In the entries below, identify every line with the string "reads" and copy it.
Segment Start: DATASET
(** The engine run of a stored contract.  A stored contract is an object
    written by [validateGenerationContract]; on any other value the property
    reads of the engine fail with a [TypeError]. *)
Definition runEngine (env : Env) (contract : Value) : list Value * Result Value :=
  match Engine.decodeContract contract with
  | Some c => Engine.runDualTrackGeneration env c
  | None => ([], Throw (Error "TypeError" "Cannot read properties of undefined" VUndefined))
  end.

(** [runTask(taskId)], one stretch between two suspension points at a time. *)
Definition runTaskStep (env : Env) (i : nat) (now : string) (st : ServerState)
  : ServerState :=
  match runs st !! i with
  | None => st
  | Some run =>
      let taskId := run_taskId run in
      match run_phase run with
      | Finished => st
      | Starting =>
          match tasks st !! taskId with
          | None => setPhase i taskId Finished st
          | Some task =>
              match updateTask taskId processingPatch now st with
              | (st1, Throw _) => setPhase i taskId Finished st1
              | (st1, Ok _) =>
                  let '(stages, outcome) := runEngine env (get "contract" task) in
                  setPhase i taskId (Reporting stages outcome) st1
              end
          end
      | Reporting (stage :: rest) outcome =>
          match updateTask taskId [("progress", stage)] now st with
          | (st1, Throw e) => setPhase i taskId Finished (failTask taskId e now st1)
          | (st1, Ok _) => setPhase i taskId (Reporting rest outcome) st1
          end
      | Reporting [] (Throw e) => setPhase i taskId Finished (failTask taskId e now st)
      | Reporting [] (Ok result) =>
          match toString (get "outputExtension" result) with
          | Throw e => setPhase i taskId Finished (failTask taskId e now st)
          | Ok extension =>
              let filename := taskId +:+ "." +:+ extension in
              match writeFile env filename (get "outputBuffer" result) with
              | Throw e => setPhase i taskId Finished (failTask taskId e now st)
              | Ok _ =>
                  match updateTask taskId (successPatch filename result) now st with
                  | (st1, Throw e) => setPhase i taskId Finished (failTask taskId e now st1)
                  | (st1, Ok _) => setPhase i taskId Finished st1
                  end
              end
          end
      end
  end.

Definition errorResponse (error : JsError) : Response :=
  match error with
  | HttpError status message code =>
      {| statusCode := status;
         body := VObject [("error", VObject [("code", VString code);
                                             ("message", VString message)])] |}
  | ContractValidationError _ _ _ =>
      {| statusCode := 400; body := VObject [("error", Shared.serializeError error)] |}
  | Error _ _ _ =>
      {| statusCode := 500; body := VObject [("error", Shared.serializeError error)] |}
  end.

(** [POST /api/tasks] with the parsed JSON [body]: the response and the
    state it leaves.  The run it starts is appended in phase [Starting]. *)
Definition postTask (body : Value) (now : string) (st : ServerState)
  : Response * ServerState :=
  match Shared.validateGenerationContract body with
  | Throw e => (errorResponse e, st)
  | Ok contract =>
      let taskId := keyOf (get "taskId" contract) in
      match tasks st !! taskId with
      | Some _ =>
          (errorResponse (HttpError 409 ("taskId " +:+ taskId +:+ " already exists")
                                    "TASK_EXISTS"), st)
      | None =>
          let record := createTaskRecord contract now in
          let st1 :=
            setTimers (timers st ++ [taskId])%list
                      (setTasks (<[taskId := record]> (tasks st)) st) in
          match toTaskView record now with
          | Throw e => (errorResponse e, st1)
          | Ok view =>
              ({| statusCode := 202;
                  body :=
                    VObject
                      (spread (ownProps view)
                         [("statusUrl",
                           VString ("/api/tasks/" +:+ Engine.encodeURIComponent taskId));
                          ("streamUrl",
                           VString ("/api/tasks/" +:+ Engine.encodeURIComponent taskId
                                    +:+ "/events"))]) |},
               setRuns (runs st1 ++ [{| run_taskId := taskId; run_phase := Starting |}])%list st1)
          end
      end
  end.

(** Removal of the first occurrence. *)
Fixpoint removeFirst {A : Type} (eqb : A -> A -> bool) (x : A) (l : list A) : list A :=
  match l with
  | [] => []
  | y :: r => if eqb x y then r else y :: removeFirst eqb x r
  end.

(** The retention timer of a task fires: [tasks.delete(taskId)]. *)
Definition evict (taskId : string) (st : ServerState) : ServerState :=
  if existsb (String.eqb taskId) (timers st) then
    setTimers (removeFirst String.eqb taskId (timers st))
              (setTasks (delete taskId (tasks st)) st)
  else st.

(** [GET /api/tasks/:taskId/events]: the current snapshot is written to the
    new client with [writeSseEvent], and the client then joins the clients
    of the task.  The response head, the [retry: 2500] line written before
    the snapshot and the keep-alive interval of the client are outside the
    model: none of them is an event. *)
Definition subscribe (taskId : string) (client : nat) (now : string) (st : ServerState)
  : ServerState :=
  match tasks st !! taskId with
  | None => st
  | Some task =>
      match toTaskView task now with
      | Throw _ => st
      | Ok view =>
          let clients := default [] (sseClients st !! taskId) in
          setClients (<[taskId := (clients ++ [client])%list]> (sseClients st))
                     (setLog (sseLog st ++ [(client, "status", view)])%list st)
      end
  end.

(** The [close] handler of an event stream. *)
Definition unsubscribe (taskId : string) (client : nat) (st : ServerState) : ServerState :=
  match sseClients st !! taskId with
  | None => st
  | Some entries =>
      match removeFirst Nat.eqb client entries with
      | [] => setClients (delete taskId (sseClients st)) st
      | rest => setClients (<[taskId := rest]> (sseClients st)) st
      end
  end.

(** What can happen to the server, one event at a time. *)
Inductive Event : Type :=
  | PostTask (body : Value) (now : string)
  | RunStep (i : nat) (now : string)
  | Evict (taskId : string)
  | Subscribe (taskId : string) (client : nat) (now : string)
  | Unsubscribe (taskId : string) (client : nat).

Definition step (env : Env) (ev : Event) (st : ServerState) : ServerState :=
  match ev with
  | PostTask body now => snd (postTask body now st)
  | RunStep i now => runTaskStep env i now st
  | Evict taskId => evict taskId st
  | Subscribe taskId client now => subscribe taskId client now st
  | Unsubscribe taskId client => unsubscribe taskId client st
  end.

Definition exec (env : Env) (evs : list Event) (st : ServerState) : ServerState :=
  fold_left (fun s ev => step env ev s) evs st.


End Server.

(* --------------------------------------------------------------------- *)
(** ** Notions used to state the properties                               *)
(* --------------------------------------------------------------------- *)

Module Spec.

Import JsValue.

(** The [code] of a thrown error; the [name] for an error without one. *)
Definition errorCode (e : JsError) : string :=
  match e with
  | ContractValidationError code _ _ => code
  | HttpError _ _ code => code
  | Error name _ _ => name
  end.

(** A result that is a [throw] of an error with this code. *)
Definition failsWith {A : Type} (r : Result A) (code : string) : Prop :=
  exists e, r = Throw e /\ errorCode e = code.

(** A result that is a [throw] of a [ContractValidationError]. *)
Definition isContractValidationError {A : Type} (r : Result A) : bool :=
  match r with
  | Throw (ContractValidationError _ _ _) => true
  | _ => false
  end.

(** [x] lies in the closed interval from 0 to 1. *)
Definition inUnitInterval (x : number) : bool :=
  JsNumber.leb JsNumber.zero x && JsNumber.leb x (JsNumber.ofZ 1).

(** [x] rounded to 4 decimal places: the number nearest to [n / 10^4], where
    [n] is the integer nearest to [x * 10^4], the larger one on a tie. *)
Definition round4 (x : number) : number :=
  JsNumber.ofDecimal false (JsNumber.roundScaled x 4) (-4).

(** The elements of an array; none for any other value. *)
Definition arrayItems (v : Value) : list Value :=
  match v with
  | VArray items => items
  | _ => []
  end.

(** A string that [Number] reads as a number. *)
Definition isNumericString (s : string) : bool :=
  negb (JsNumber.isNaN (JsNumber.ofString s)).

End Spec.

(* --------------------------------------------------------------------- *)
(** ** Exhaustive checks over finite ranges                               *)
(* --------------------------------------------------------------------- *)

(** [f] holds of the [count] integers from [start] on. *)
Fixpoint forallZ (count : nat) (start : Z) (f : Z -> bool) : bool :=
  match count with
  | O => true
  | S k => f start && forallZ k (start + 1) f
  end.

(** For each [n] from 0 to 10000, with [y] the number nearest to
    [n / 10^4]: reading the four-decimal numeral of [n] gives [y]; [y] is
    finite and lies between 0 and 1; and [y] rounds back to [n]. *)
Definition weightTable : bool :=
  forallZ (Z.to_nat 10001) 0
    (fun n =>
       let y := JsNumber.ofDecimal false n (-4) in
       JsNumber.eqb (JsNumber.ofString (JsNumber.layoutFixed n 4)) y
       && JsNumber.isFinite y
       && negb (JsNumber.ltb y JsNumber.zero)
       && negb (JsNumber.gtb y (JsNumber.ofZ 1))
       && (JsNumber.roundScaled y 4 =? n)).

(* --------------------------------------------------------------------- *)
(** ** Sample inputs                                                      *)
(* --------------------------------------------------------------------- *)

Module Examples.

Definition num (s : string) : Value := VNumber (JsNumber.ofString s).

Definition source (imageRef featureType : string) (weight : Value) : Value :=
  VObject [("imageRef", VString imageRef);
           ("featureType", VString featureType);
           ("weight", weight)].

Definition reference (imageRef : string) (weight : Value) : Value :=
  VObject [("imageRef", VString imageRef); ("weight", weight)].
Lemma dec_go_app acc a b : dec_go acc (a ++ b) = dec_go acc a ≫= fun v => dec_go v b.
Proof.
  revert acc. induction a as [|c a IH]; intros acc; [done|].
  rewrite str_app_cons. simpl. destruct (digit_val c); simpl; [apply IH|done].
Qed.

Lemma digit_val_pretty_char x : (x < 10)%N -> digit_val (pretty_N_char x) = Some (Z.of_N x).
Proof.
  intros Hx. assert (x = 0 ∨ x = 1 ∨ x = 2 ∨ x = 3 ∨ x = 4 ∨ x = 5 ∨ x = 6 ∨ x = 7 ∨ x = 8 ∨ x = 9)%N
    as Hc by lia.
  repeat (destruct Hc as [->|Hc]; [reflexivity|]). by subst.
Qed.

Lemma pretty_N_go_app x s : pretty_N_go x s = (pretty_N_go x "" ++ s)%string.
Proof.
  revert s. induction (N.lt_wf_0 x) as [x _ IH]; intros s.
  destruct (decide (x = 0)%N) as [->|?]; [by rewrite !pretty_N_go_0|].
  rewrite !(pretty_N_go_step x) by lia.
  assert (Hlt : (x `div` 10 < x)%N) by (apply N.div_lt; lia).
  rewrite (IH _ Hlt (String _ s)), (IH _ Hlt (String _ "")).
  by rewrite <- str_app_assoc.
Qed.

Lemma read_dec_pretty_N_go x : read_dec (pretty_N_go x "") = Some (Z.of_N x).
Proof.
  induction (N.lt_wf_0 x) as [x _ IH].
  destruct (decide (x = 0)%N) as [->|?]; [by rewrite pretty_N_go_0|].
  rewrite pretty_N_go_step, pretty_N_go_app by lia. unfold read_dec.
  rewrite dec_go_app. fold (read_dec (pretty_N_go (x `div` 10) "")).
  rewrite IH by (apply N.div_lt; lia). simpl.
  rewrite digit_val_pretty_char by (apply N.mod_lt; lia). simpl. f_equal.
  rewrite (N.div_mod x 10) at 3 by lia. lia.
Qed.

Lemma read_dec_py_str_int n : (0 <= n)%Z -> read_dec (py_str_int n) = Some n.
Proof.
  intros Hn. destruct n as [|p|p]; [done| |lia].
  change (py_str_int (Zpos p)) with (pretty (Npos p)). unfold pretty, pretty_N.
  rewrite decide_False by done. apply (read_dec_pretty_N_go (Npos p)).
Qed.

Lemma read_dec_py_pad2 n : (0 <= n)%Z -> read_dec (py_pad2 n) = Some n.
Proof.
  intros Hn. unfold py_pad2. destruct (_ <? _)%nat; [|by apply read_dec_py_str_int].
  unfold read_dec. simpl. by apply read_dec_py_str_int.
Qed.

(** A string that reads as a number holds no other character than digits,
    so it ends before the first separator that is not a digit. *)
Lemma split_at_digits c acc a v r :
  dec_go acc a = Some v -> digit_val c = None -> split_at c (a ++ String c r) = Some (a, r).
Proof.
  revert acc. induction a as [|c' a IH]; intros acc Ha Hc; [by simpl; rewrite Ascii.eqb_refl|].
  rewrite str_app_cons. simpl in Ha |- *. destruct (digit_val c') eqn:Hc'; [|done].
  destruct (Ascii.eqb_spec c c') as [->|_]; [congruence|].
  by rewrite (IH _ Ha Hc).
Qed.

Lemma in_py_range x a b : In x (py_range a b) <-> (a <= x < b)%Z.
Proof.
  unfold py_range. rewrite in_map_iff. split.
  - intros (k & <- & Hk%in_seq). lia.
  - intros Hx. exists (Z.to_nat (x - a)). rewrite in_seq. lia.
Qed.

#[export] Hint Rewrite str_app_char : sdms_rw.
Segment End: DATASET
▶ _EXERCISE OUTPUT_
    reads of the engine fail with a [TypeError]. *)
(** A string that [Number] reads as a number. *)
(** A string that reads as a number holds no other character than digits,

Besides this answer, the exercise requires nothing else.